The standard of living as thus defined is analogous to the cost of production of goods. Ill-trained, poorly educated children can be reared in large numbers at low costs, like the gimcracks sold in the Woolworth stores; but the cost of rearing healthy, well-educated children is high, like the cost of producing quality goods of any sort. [P. 379]
That has something to do with the commotion about Jews leaving the USSR. The USSR sees itself as having educated those Jews who want to go, and it feels there should be some kind of return, while they want to leave and work for Israel. And the USSR, being somewhat capitalistic, doesn’t like it. In other words, suppose you’ve worked very hard to give somebody a voice, and then instead of working for your show he wants to go somewhere else. You might get annoyed.
…but the cost of rearing healthy, well-educated children is high, like the cost of producing quality goods of any sort. The man who insists upon rearing only such children must content himself with a modest number of them unless he has a fairly large income. [P. 379]
A notable work in the history of economics and also the history of literature, and something which is read more than ever, is Jonathan Swift’s A Modest Proposal. It shows that a newborn child or a young infant is wealth.

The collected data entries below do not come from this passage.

Lemma run_on_target_not_reported_witness :
  exists d r,
    Simulation.run_simulation (Q2Qc 5) (Q2Qc (1 # 10)) 1 (Q2Qc 25) (Q2Qc 300)
    = Ok d /\
    Metrics.print_performance d = Ok r /\
    Metrics.settling_time r = Metrics.NotReached.
Proof.
  destruct (run_on_target_not_reported
              (Q2Qc 5) (Q2Qc (1 # 10)) 1 (Q2Qc 300))
    as (d & r & Hd & _ & _ & _ & Hr & Hs).
  - discriminate.
  - exists d, r. split; [exact Hd | split; [exact Hr | exact Hs]].
Defined.

(** ** Runs of different durations *)

Lemma for_each_app (f : nat -> Simulation.locals -> result Simulation.locals)
      (l1 l2 : list nat) (v : Simulation.locals) :
  Simulation.for_each f (l1 ++ l2) v
  = (v1 <- Simulation.for_each f l1 v ;; Simulation.for_each f l2 v1).
Proof.
  revert v. induction l1 as [ | i l1 IH]; intros v; cbn; [reflexivity | ].
  destruct (f i v) as [v1 | e]; cbn; [apply IH | reflexivity].
Qed.

Lemma extends_refl (v : Simulation.locals) : extends v v.
Proof.
  unfold extends.
  repeat (split; [exists []; now rewrite app_nil_r | ]).
  exists []. now rewrite app_nil_r.
Qed.

Lemma extends_trans (v1 v2 v3 : Simulation.locals) :
  extends v1 v2 -> extends v2 v3 -> extends v1 v3.
Proof.
  intros ([a1 A1] & [a2 A2] & [a3 A3] & [a4 A4] & [a5 A5] & [a6 A6] & [a7 A7])
         ([b1 B1] & [b2 B2] & [b3 B3] & [b4 B4] & [b5 B5] & [b6 B6] & [b7 B7]).
  unfold extends. do 6 (try split);
    [ exists (a1 ++ b1); rewrite B1, A1
    | exists (a2 ++ b2); rewrite B2, A2
    | exists (a3 ++ b3); rewrite B3, A3
    | exists (a4 ++ b4); rewrite B4, A4
    | exists (a5 ++ b5); rewrite B5, A5
    | exists (a6 ++ b6); rewrite B6, A6
    | exists (a7 ++ b7); rewrite B7, A7 ];
    now rewrite app_assoc.
Qed.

And we have the following:
On the other hand, if the birth rate is persistently low or if emigration serves to keep the supply of labor down, wages may be high, even in rather barren and unproductive regions such as Wyoming, Nevada, and parts of California. [P. 379]
A phrase for getting a job of any kind is selling oneself. And if that phrase selling oneself does not reek with drama and morality or immorality, I don’t know what phrase does.

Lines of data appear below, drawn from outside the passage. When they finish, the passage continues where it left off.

(** * The schema-editor bridge of md-editor: manager and binding hook

    A shallow embedding of
    [src/Bubble/schema-editor/SchemaEditorBridgeManager.ts] and
    [src/Bubble/schema-editor/useSchemaEditorBridge.ts].

    The manager is a JavaScript object with five private fields; its methods
    are embedded as state-passing functions over the pair of the object
    ([this]) and the environment the object talks to: the host SDK
    ([createSchemaEditorBridge] and the cleanup functions it returns), the
    DOM and React roots used by the built-in preview, and the state the
    registered handlers' closures act upon.  The static part of the class
    (the singleton reference) lives one level up, in a store of manager
    objects addressed by allocation index, so that a reference taken before
    [destroy] keeps pointing at the object it was taken from. *)

From stdpp Require Import base gmap strings list functions.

Ethics Is Collective & Individual
We can look at the census, which is a very large work and has all the occupations, and who works at them, and the changes in occupations, and how many persons who were born in Eastern Europe work in a certain field, and how many who were born in Ireland, and so on. The census is a tremendous work. As is well known, every one of its items has a person there, and there have been feelings. Ethics is collective and individual. What I say in the last issue of The Right Of is that in the history of economics the collective ethics, most of it unfelt, has been of a certain kind, and the situation of the world is such that it cannot be of that kind any longer. In 1970, the ethics that had been suitable for thousands of years in a way, or hundreds of years, was worn out. That occurred in the spring of 1970 fairly clearly. And that it is worn out is being shown right now. It is not the ethics to go with the economics of the world as it now is.
I shall get back to Ise and present ethics as a tableau, as a series of situations that have solidity—each one is piquant and each brings up things that one doesn’t know fully—and then ask, Is there something going on all the time? There is something going on all the time, because ethics can have the right value or the wrong value.
There are three aspects to value: there are justice, beauty, efficiency. There are other aspects. They all have to do with ethics. And the relation of efficiency to what is just, is something to be seen. Keats said that the true and the beautiful are the same, but it has to be seen that somewhere the efficient and the just are also the same.
We know that for many years they haven’t seemed to be. The world has gone on on unjust ethics, and things have been produced, and the stores have been filled. Still, can there be an aspect of the world, a change of the world, where this unjust ethics will also be inefficient ethics? We have reached that point. Injustice has become inefficient. So I’ll use books on economics, including more of Ise and others too, and, to be sure, current things, to show that there is a discrepancy between unjust ethics and the efficiency that the world wants.